When that happened, the Israelites were hidden out of the sight of the great nations of the world among the solitudes of the desert. They were pitching their tents on the frontiers of Mount Seir, in the near neighbourhood of their kinsmen in Edom and Midian. There, at Sinai and Kadesh-barnea, they were receiving a code of laws, and being fitted to become a nation and the conquerors of Canaan. Were they included among the Shasu of Mount Seir whose overthrow is commemorated by Ramses iii.?

For an answer we must turn to the twenty-first chapter of the Book of Numbers. There we read how it is said in the book of the wars of the Lord: “Waheb in Suphah and the brooks of Arnon, and the stream of the brook that goeth down to the dwelling of Ar, and lieth upon the border of Moab.” Of the war against the Amorites on the banks of the Arnon we know something, but the Old Testament has preserved no record of the other war, which had its scene in Suphah. Where Suphah was we know from the opening of the Book of Deuteronomy, which tells us that the words of Moses were addressed to the people [pg 102] “in the plain over against Suph.” Suph, in fact, was the district which gave its name to the yâm Sûph or “Sea of Suph,” the Red Sea of the authorised version, the modern Gulf of Akabah. Here were the Edomite ports of Eloth and Ezion-geber, where Solomon built his fleet of merchantmen (1 Kings ix. 26), and here too was the region which faced “the plain” on the southern side of Moab.
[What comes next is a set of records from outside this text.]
Definition toString (v : Val) : option string :=
  match v with
  | VInt z => Some (FormatInt z)
  | VUint z => Some (FormatUint z)
  | VFloat x => Some (FormatFloat_f x)
  | VBool b => Some (FormatBool b)
  | VString s => Some s
  | VNil => None
  end.

(** ** The plugin *)

Record Conversion := mkConversion {
  CMeasurement : list string;
  CTag : list string;
  CString : list string;
  CInteger : list string;
  CUnsigned : list string;
  CBoolean : list string;
  CFloat : list string;
}.

Section Converter.
Context `{Glob}.

Record ConversionFilter := mkCF {
  cfMeasurement : option Matcher;
  cfTag : option Matcher;
  cfString : option Matcher;
  cfInteger : option Matcher;
  cfUnsigned : option Matcher;
  cfBoolean : option Matcher;
  cfFloat : option Matcher;
}.

Record Converter := mkConverter {
  conv_Tags : option Conversion;
  conv_Fields : option Conversion;
  conv_Log : Logger;
  tagConversions : option ConversionFilter;
  fieldConversions : option ConversionFilter;
}.

Definition sbind {A B : Type} (x : A + err) (k : A -> B + err) : B + err :=
  match x with inl a => k a | inr e => inr e end.

Definition compileFilter (conv : option Conversion) : option ConversionFilter + err :=
  match conv with
  | None => inl None
  | Some conv =>
    sbind (Compile (CMeasurement conv)) (fun cm =>
    sbind (Compile (CTag conv)) (fun ct =>
    sbind (Compile (CString conv)) (fun cs =>
    sbind (Compile (CInteger conv)) (fun ci =>
    sbind (Compile (CUnsigned conv)) (fun cu =>
    sbind (Compile (CBoolean conv)) (fun cb =>
    sbind (Compile (CFloat conv)) (fun cf =>
    inl (Some (mkCF cm ct cs ci cu cb cf)))))))))
  end.

(** [compile]; the error of a configuration without conversions. *)
Definition conv_compile (no_filters : err) (p : Converter) : Converter + err :=
  sbind (compileFilter (conv_Tags p)) (fun tf =>
  sbind (compileFilter (conv_Fields p)) (fun ff =>
  match tf, ff with
  | None, None => inr no_filters
  | _, _ => inl (mkConverter (conv_Tags p) (conv_Fields p) (conv_Log p) tf ff)
  end)).

Definition matches (f : option Matcher) (k : string) : bool :=
  match f with Some f => Match f k | None => false end.

Context `{FloatConv} {W : Type} `{StatEnv W}.

(** The body of the loop of [convertTags]: the integer case goes on to the
    cases after it. *)
Definition convert_tag (log : Logger) (cf : ConversionFilter) (st : metric * W) (kv : string * string) :
    metric * W :=
  let '(m, w) := st in
  let '(key, value) := kv in
  let v := VString value in
  let fail m w := (RemoveTag key m, Errorf log w) in
  let put x m := AddField key x (RemoveTag key m) in
  if matches (cfMeasurement cf) key then (SetName value (RemoveTag key m), w)
  else if matches (cfString cf) key then (put (GoScalar (SString value)) m, w)
  else
    let after m :=
      if matches (cfUnsigned cf) key then
        match toUnsigned v with None => fail m w | Some x => (put (GoScalar (SUint64 x)) m, w) end
      else if matches (cfBoolean cf) key then
        match toBool v with None => fail m w | Some x => (put (GoScalar (SBool x)) m, w) end
      else if matches (cfFloat cf) key then
        match toFloat v with None => fail m w | Some x => (put (GoScalar (SFloat64 x)) m, w) end
      else (m, w) in
    if matches (cfInteger cf) key then
      match toInteger v with None => fail m w | Some x => after (put (GoScalar (SInt64 x)) m) end
    else after m.

Definition convertTags `{MapRange} (p : Converter) (m : metric) (w : W) : metric * W :=
  match tagConversions p with
  | None => (m, w)
  | Some cf => foldl (convert_tag (conv_Log p) cf) (m, w) (range_map (Tags m))
  end.

(** The body of the loop of [convertFields]. *)
Definition convert_field (log : Logger) (cf : ConversionFilter) (st : metric * W) (kv : string * Val) :
    metric * W :=
  let '(m, w) := st in
  let '(key, v) := kv in
  let fail := (RemoveField key m, Errorf log w) in
  let put x := (AddField key (GoScalar x) (RemoveField key m), w) in
  if matches (cfMeasurement cf) key then
    match toString v with None => fail | Some s => (SetName s (RemoveField key m), w) end
  else if matches (cfTag cf) key then
    match toString v with None => fail | Some s => (AddTag key s (RemoveField key m), w) end
  else if matches (cfFloat cf) key then
    match toFloat v with None => fail | Some x => put (SFloat64 x) end
  else if matches (cfInteger cf) key then
    match toInteger v with None => fail | Some x => put (SInt64 x) end
  else if matches (cfUnsigned cf) key then
    match toUnsigned v with None => fail | Some x => put (SUint64 x) end
  else if matches (cfBoolean cf) key then
    match toBool v with None => fail | Some x => put (SBool x) end
  else if matches (cfString cf) key then
    match toString v with None => fail | Some s => put (SString s) end
  else (m, w).

Definition convertFields `{MapRange} (p : Converter) (m : metric) (w : W) : metric * W :=
  match fieldConversions p with
  | None => (m, w)
  | Some cf => foldl (convert_field (conv_Log p) cf) (m, w) (range_map (Fields m))
  end.

Fixpoint conv_loop `{MapRange} (p : Converter) (ms : list tmetric) (w : W) : list tmetric * W :=
  match ms with
  | [] => ([], w)
  | m :: ms' =>
    let '(b, w) := convertTags p (base m) w in
    let '(b, w) := convertFields p b w in
    let '(out, w) := conv_loop p ms' w in
    (with_base b m :: out, w)
  end.

Definition conv_Apply `{MapRange} (ms : list tmetric) (p : Converter) (w : W) :
    option (list tmetric * Converter * W) :=
  let '(out, w) := conv_loop p ms w in Some (out, p, w).
End Converter.

#[export] Instance converter_processor `{Glob} `{FloatConv} `{StatEnv W} `{MapRange} : Processor Converter W := conv_Apply.

(** ** Loops that treat each key by itself *)

Section KeyLoop.
Context {V W : Type} (step : metric * W -> string * V -> metric * W).
Context (ft : string -> V -> option string -> option string).
Context (ff : string -> V -> option Val -> option Val).
Context (fn : string -> V -> option string).

(** A round sets the entries of its key in both maps, and perhaps the name. *)
Definition by_key : Prop := forall m w k v, wf m ->
  let m' := (step (m, w) (k, v)).1 in
  wf m' /\
  (forall k', Tags m' !! k' = if decide (k' = k) then ft k v (Tags m !! k') else Tags m !! k') /\
  (forall k', Fields m' !! k' = if decide (k' = k) then ff k v (Fields m !! k') else Fields m !! k') /\
  name m' = default (name m) (fn k v) /\ tm m' = tm m /\ tp m' = tp m.

Lemma key_loop l m w :
  by_key -> wf m -> NoDup l.*1 ->
  let m' := (foldl step (m, w) l).1 in
  wf m' /\
  (forall k, Tags m' !! k = match snd <$> key_find fst k l with
                            | Some v => ft k v (Tags m !! k) | None => Tags m !! k end) /\
  (forall k, Fields m' !! k = match snd <$> key_find fst k l with
                              | Some v => ff k v (Fields m !! k) | None => Fields m !! k end) /\
  tm m' = tm m /\ tp m' = tp m /\
  (name m' = name m /\ (forall k v, (k, v) ∈ l -> fn k v = None) \/
   exists k v, (k, v) ∈ l /\ fn k v = Some (name m')).
Proof.
  intros Hs. revert m w. induction l as [|[k v] l IH]; intros m w Hwf Hnd; cbn [foldl].
  { split_and!; try done. left. split; [done|]. set_solver. }
  rewrite fmap_cons, NoDup_cons in Hnd. destruct Hnd as [Hk Hnd].
  specialize (Hs m w k v Hwf) as H1. destruct (step (m, w) (k, v)) as [m1 w1]. simpl in H1.
  destruct H1 as (Hw1 & Ht1 & Hf1 & Hn1 & Hm1 & Hp1).
  destruct (IH m1 w1 Hw1 Hnd) as (Hw' & Ht' & Hf' & Hm' & Hp' & Hn'). cbn [key_find].
  assert (forall k', k' = k -> key_find fst k' l = None) as Hnone
    by (intros ? ->; by apply key_find_None).
  split_and!; [done| | |congruence|congruence|].
  - intros k'. rewrite Ht', Ht1. simpl. destruct (decide (k' = k)) as [E|E].
    + rewrite Hnone, decide_True by done. by rewrite E.
    + by rewrite (decide_False (P := k = k')) by congruence.
  - intros k'. rewrite Hf', Hf1. simpl. destruct (decide (k' = k)) as [E|E].
    + rewrite Hnone, decide_True by done. by rewrite E.
    + by rewrite (decide_False (P := k = k')) by congruence.
  - destruct Hn' as [[Hn' Hall]|(k' & v' & Hin & Hn')].
    + destruct (fn k v) as [s|] eqn:Efn; simpl in Hn1.
      * right. exists k, v. split; [by left|]. congruence.
      * left. split; [congruence|]. intros k' v' [[= -> ->]|Hin]%elem_of_cons; [done|by apply Hall].
    + right. exists k', v'. split; [by right|done].
Qed.
End KeyLoop.

(** ** What happens to one entry *)

Inductive Outcome :=
| Keep | Gone | ToName (s : string) | ToTag (s : string) | ToField (v : Val).

Definition out_field (o : Outcome) (cur : option Val) : option Val :=
  match o with Keep => cur | ToField v => Some v | _ => None end.
Definition out_tag (o : Outcome) (cur : option string) : option string :=
  match o with ToTag s => Some s | _ => cur end.
Definition out_name (o : Outcome) : option string :=
  match o with ToName s => Some s | _ => None end.

Section Spec.
Context `{Glob} `{FloatConv} {W : Type} `{StatEnv W}.

(** The first target type whose patterns match decides; no value of that type
    drops the field. *)
Definition field_outcome (cf : ConversionFilter) (k : string) (v : Val) : Outcome :=
  let to {A} (mk : A -> Outcome) (x : option A) : Outcome := from_option mk Gone x in
  if matches (cfMeasurement cf) k then to ToName (toString v)
  else if matches (cfTag cf) k then to ToTag (toString v)
  else if matches (cfFloat cf) k then to (fun x => ToField (VFloat x)) (toFloat v)
  else if matches (cfInteger cf) k then to (fun x => ToField (VInt x)) (toInteger v)
  else if matches (cfUnsigned cf) k then to (fun x => ToField (VUint x)) (toUnsigned v)
  else if matches (cfBoolean cf) k then to (fun x => ToField (VBool x)) (toBool v)
  else if matches (cfString cf) k then to (fun x => ToField (VString x)) (toString v)
  else Keep.

Lemma convert_field_outcome log cf m (w : W) k v :
  exists w', convert_field log cf (m, w) (k, v) =
  (match field_outcome cf k v with
   | Keep => m
   | Gone => RemoveField k m
   | ToName s => SetName s (RemoveField k m)
   | ToTag s => AddTag k s (RemoveField k m)
   | ToField x => AddField k (go_of_val x) (RemoveField k m)
   end, w').
Proof.
  unfold convert_field, field_outcome.
  destruct (matches (cfMeasurement cf) k); [destruct (toString v); simpl; eauto|].
  destruct (matches (cfTag cf) k); [destruct (toString v); simpl; eauto|].
  destruct (matches (cfFloat cf) k); [destruct (toFloat v); simpl; eauto|].
  destruct (matches (cfInteger cf) k); [destruct (toInteger v); simpl; eauto|].
  destruct (matches (cfUnsigned cf) k); [destruct (toUnsigned v); simpl; eauto|].
  destruct (matches (cfBoolean cf) k); [destruct (toBool v); simpl; eauto|].
  destruct (matches (cfString cf) k); [destruct (toString v); simpl; eauto|]. simpl; eauto.
Qed.

Lemma lookup_delete_if {X} (fs : gmap string X) k k' :
  delete k fs !! k' = if decide (k' = k) then None else fs !! k'.
Proof. case_decide as E; [subst; apply lookup_delete_eq|by apply lookup_delete_ne]. Qed.

Lemma lookup_insert_if {X} (fs : gmap string X) k x k' :
  <[k := x]> fs !! k' = if decide (k' = k) then Some x else fs !! k'.
Proof. case_decide as E; [subst; apply lookup_insert_eq|by apply lookup_insert_ne]. Qed.

Lemma convert_field_by_key log cf :
  by_key (convert_field (W := W) log cf) (fun k v => out_tag (field_outcome cf k v))
    (fun k v => out_field (field_outcome cf k v)) (fun k v => out_name (field_outcome cf k v)).
Proof.
  intros m w k v Hwf. destruct (convert_field_outcome log cf m w k v) as [w' ->]. simpl.
  pose proof (RemoveField_wf k m Hwf) as Hw1. pose proof (Fields_RemoveField k m Hwf) as Hf1.
  destruct (field_outcome cf k v) as [| |s|s|x]; simpl out_tag; simpl out_field; simpl out_name.
  - split_and!; try done; intros k'; by case_decide.
  - split_and!; try done; intros k'; [by case_decide|]. by rewrite Hf1, lookup_delete_if.
  - split_and!; try done; [by apply set_name_wf| |]; intros k'; [by case_decide|].
    change (Fields (SetName s (RemoveField k m))) with (Fields (RemoveField k m)).
    by rewrite Hf1, lookup_delete_if.
  - split_and!; try done; [by apply AddTag_wf| |]; intros k'.
    + rewrite Tags_AddTag by done. by rewrite lookup_insert_if.
    + change (Fields (AddTag k s (RemoveField k m))) with (Fields (RemoveField k m)).
      by rewrite Hf1, lookup_delete_if.
  - split_and!; try done; [by apply AddField_wf| |]; intros k'; [by case_decide|].
    rewrite Fields_AddField by apply Hw1.
    rewrite convertField_go_of_val, Hf1, lookup_insert_if, lookup_delete_if. by case_decide.
Qed.

(** For a tag, an integer conversion is replaced by a later one that matches too. *)
Definition tag_outcome (cf : ConversionFilter) (k s : string) : Outcome :=
  let v := VString s in
  let last {A} (mk : A -> Val) (x : option A) (cur : Outcome) : Outcome :=
    from_option (fun x => ToField (mk x)) (match cur with Keep => Gone | _ => cur end) x in
  let after cur :=
    if matches (cfUnsigned cf) k then last VUint (toUnsigned v) cur
    else if matches (cfBoolean cf) k then last VBool (toBool v) cur
    else if matches (cfFloat cf) k then last VFloat (toFloat v) cur
    else cur in
  if matches (cfMeasurement cf) k then ToName s
  else if matches (cfString cf) k then ToField v
  else if matches (cfInteger cf) k then from_option (fun x => after (ToField (VInt x))) Gone (toInteger v)
  else after Keep.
The barren ranges of Mount Seir run down southward to Ezion-geber and Eloth, at the head of the Gulf of Akabah. And it was just in the ranges of Mount Seir that Ramses iii. tells us he smote the Shasu and plundered their tents. When he made this expedition, the Israelites were probably still encamped on the borders of Edom. They had not as yet entered Canaan when he marched through the later Judæa, and crossed the Jordan into Moab, and his campaign against the Shasu of the desert did not take place many years later. At Medînet Habu, the “chief of the Shasu” figures among his prisoners by the side of the kings of the Hittites and the Amorites.
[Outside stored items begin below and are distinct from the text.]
(* ===== verification/Influx.v ===== *)
(** * Influx line protocol

    [plugins/serializers/influx]: [escape.go], [influx.go] and [reader.go], and
    the unescaping functions of [plugins/parsers/influx/escape.go]. Text is a
    string of bytes. The writer is a [bytes.Buffer], as in [Serialize],
    [SerializeBatch] and the reader: writing appends and does not fail. Debug
    output for discarded fields is not modelled. *)

From Stdlib Require Import Ascii.
From S2P Require Import Prelude Float64 Strconv Metric Filter Strings.

(** ** Characters *)

Definition chr (n : N) : ascii := ascii_of_N n.
Definition TAB : ascii := chr 9.
Definition NL : ascii := chr 10.
Definition FF : ascii := chr 12.
Definition CR : ascii := chr 13.
Definition SPACE : ascii := chr 32.
Definition QUOTE : ascii := chr 34.
Definition COMMA : ascii := chr 44.
Definition EQUAL : ascii := chr 61.
Definition BSLASH : ascii := chr 92.

(** A string of one character. *)
Definition one (c : ascii) : string := String c EmptyString.

Definition is_in (c : ascii) (l : list ascii) : bool := bool_decide (c ∈ l).

(** [strings.ContainsAny] for a set of single-byte characters. *)
Fixpoint ContainsAny (s : string) (l : list ascii) : bool :=
  match s with
  | EmptyString => false
  | String c s' => is_in c l || ContainsAny s' l
  end.

(** [strings.Replacer.Replace] when every old string is one byte. *)
Fixpoint replace_bytes (f : ascii -> option string) (s : string) : string :=
  match s with
  | EmptyString => EmptyString
  | String c s' => default (one c) (f c) +:+ replace_bytes f s'
  end.

(** [strings.Replacer.Replace] when every old string is a backslash and one byte,
    with that byte as its replacement. *)
Fixpoint replace_pairs (l : list ascii) (s : string) : string :=
  match s with
  | String c s' =>
    match s' with
    | String d s'' =>
      if (bool_decide (c = BSLASH) && is_in d l) then String d (replace_pairs l s'')
      else String c (replace_pairs l s')
    | EmptyString => s
    end
  | EmptyString => s
  end.

(** ** [escape.go] of the serializer *)

Definition escapes : list ascii := [TAB; NL; FF; CR; SPACE; COMMA; EQUAL].
Definition nameEscapes : list ascii := [TAB; NL; FF; CR; SPACE; COMMA].
Definition stringFieldEscapes : list ascii := [TAB; NL; FF; CR; BSLASH; QUOTE].

Definition control (c : ascii) : option string :=
  if decide (c = TAB) then Some (String BSLASH "t")
  else if decide (c = NL) then Some (String BSLASH "n")
  else if decide (c = FF) then Some (String BSLASH "f")
  else if decide (c = CR) then Some (String BSLASH "r")
  else None.

Definition nameEscaper (c : ascii) : option string :=
  if is_in c [COMMA; SPACE] then Some (String BSLASH (one c)) else control c.
Definition escaper (c : ascii) : option string :=
  if is_in c [COMMA; SPACE; EQUAL] then Some (String BSLASH (one c)) else control c.
Definition stringFieldEscaper (c : ascii) : option string :=
  if is_in c [QUOTE; BSLASH] then Some (String BSLASH (one c)) else None.

Definition escape (s : string) : string :=
  if ContainsAny s escapes then replace_bytes escaper s else s.
Definition nameEscape (s : string) : string :=
  if ContainsAny s nameEscapes then replace_bytes nameEscaper s else s.
Definition stringFieldEscape (s : string) : string :=
  if ContainsAny s stringFieldEscapes then replace_bytes stringFieldEscaper s else s.

(** ** [escape.go] of the parser *)

Definition unescape (s : string) : string :=
  if ContainsAny s [SPACE; COMMA; EQUAL] then replace_pairs [COMMA; QUOTE; SPACE; EQUAL] s else s.
Definition nameUnescape (s : string) : string :=
  if ContainsAny s [SPACE; COMMA] then replace_pairs [COMMA; SPACE] s else s.
Definition stringFieldUnescape (s : string) : string :=
  if ContainsAny s [BSLASH; QUOTE] then replace_pairs [QUOTE; BSLASH] s else s.

(** ** [influx.go] *)

Inductive FieldSortOrder := NoSortFields | SortFields.
Definition UintSupport : Z := 1.

Definition NeedMoreSpace : string := "need more space".
Definition InvalidName : string := "invalid name".
Definition NoFields : string := "no serializable fields".

Record MetricError := mkMetricError { series : string; reason : string }.

Record Serializer := mkSerializer {
  maxLineBytes : Z;
  bytesWritten : Z;
  fieldSortOrder : FieldSortOrder;
  fieldTypeSupport : Z;
  header : string;
  footer : string;
  pair : string;
}.

Definition NewSerializer : Serializer :=
  mkSerializer 0 0 NoSortFields 0 EmptyString EmptyString EmptyString.
Definition SetMaxLineBytes (n : Z) (s : Serializer) : Serializer :=
  mkSerializer n (bytesWritten s) (fieldSortOrder s) (fieldTypeSupport s) (header s) (footer s) (pair s).
Definition SetFieldSortOrder (o : FieldSortOrder) (s : Serializer) : Serializer :=
  mkSerializer (maxLineBytes s) (bytesWritten s) o (fieldTypeSupport s) (header s) (footer s) (pair s).
Definition SetFieldTypeSupport (t : Z) (s : Serializer) : Serializer :=
  mkSerializer (maxLineBytes s) (bytesWritten s) (fieldSortOrder s) t (header s) (footer s) (pair s).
Was “the war of the Lord” in Suphah waged against the Pharaoh of Egypt? Chronology is in favour of it, and if the enemies of the Israelites were not the Egyptian army, it is hard to say who else they could have been. We know from the [pg 103] Pentateuch that they were not the people of Edom; “meddle not with them,” the Israelites were enjoined; the children of Esau were their “brethren,” and God had “given Mount Seir unto Esau for a possession.”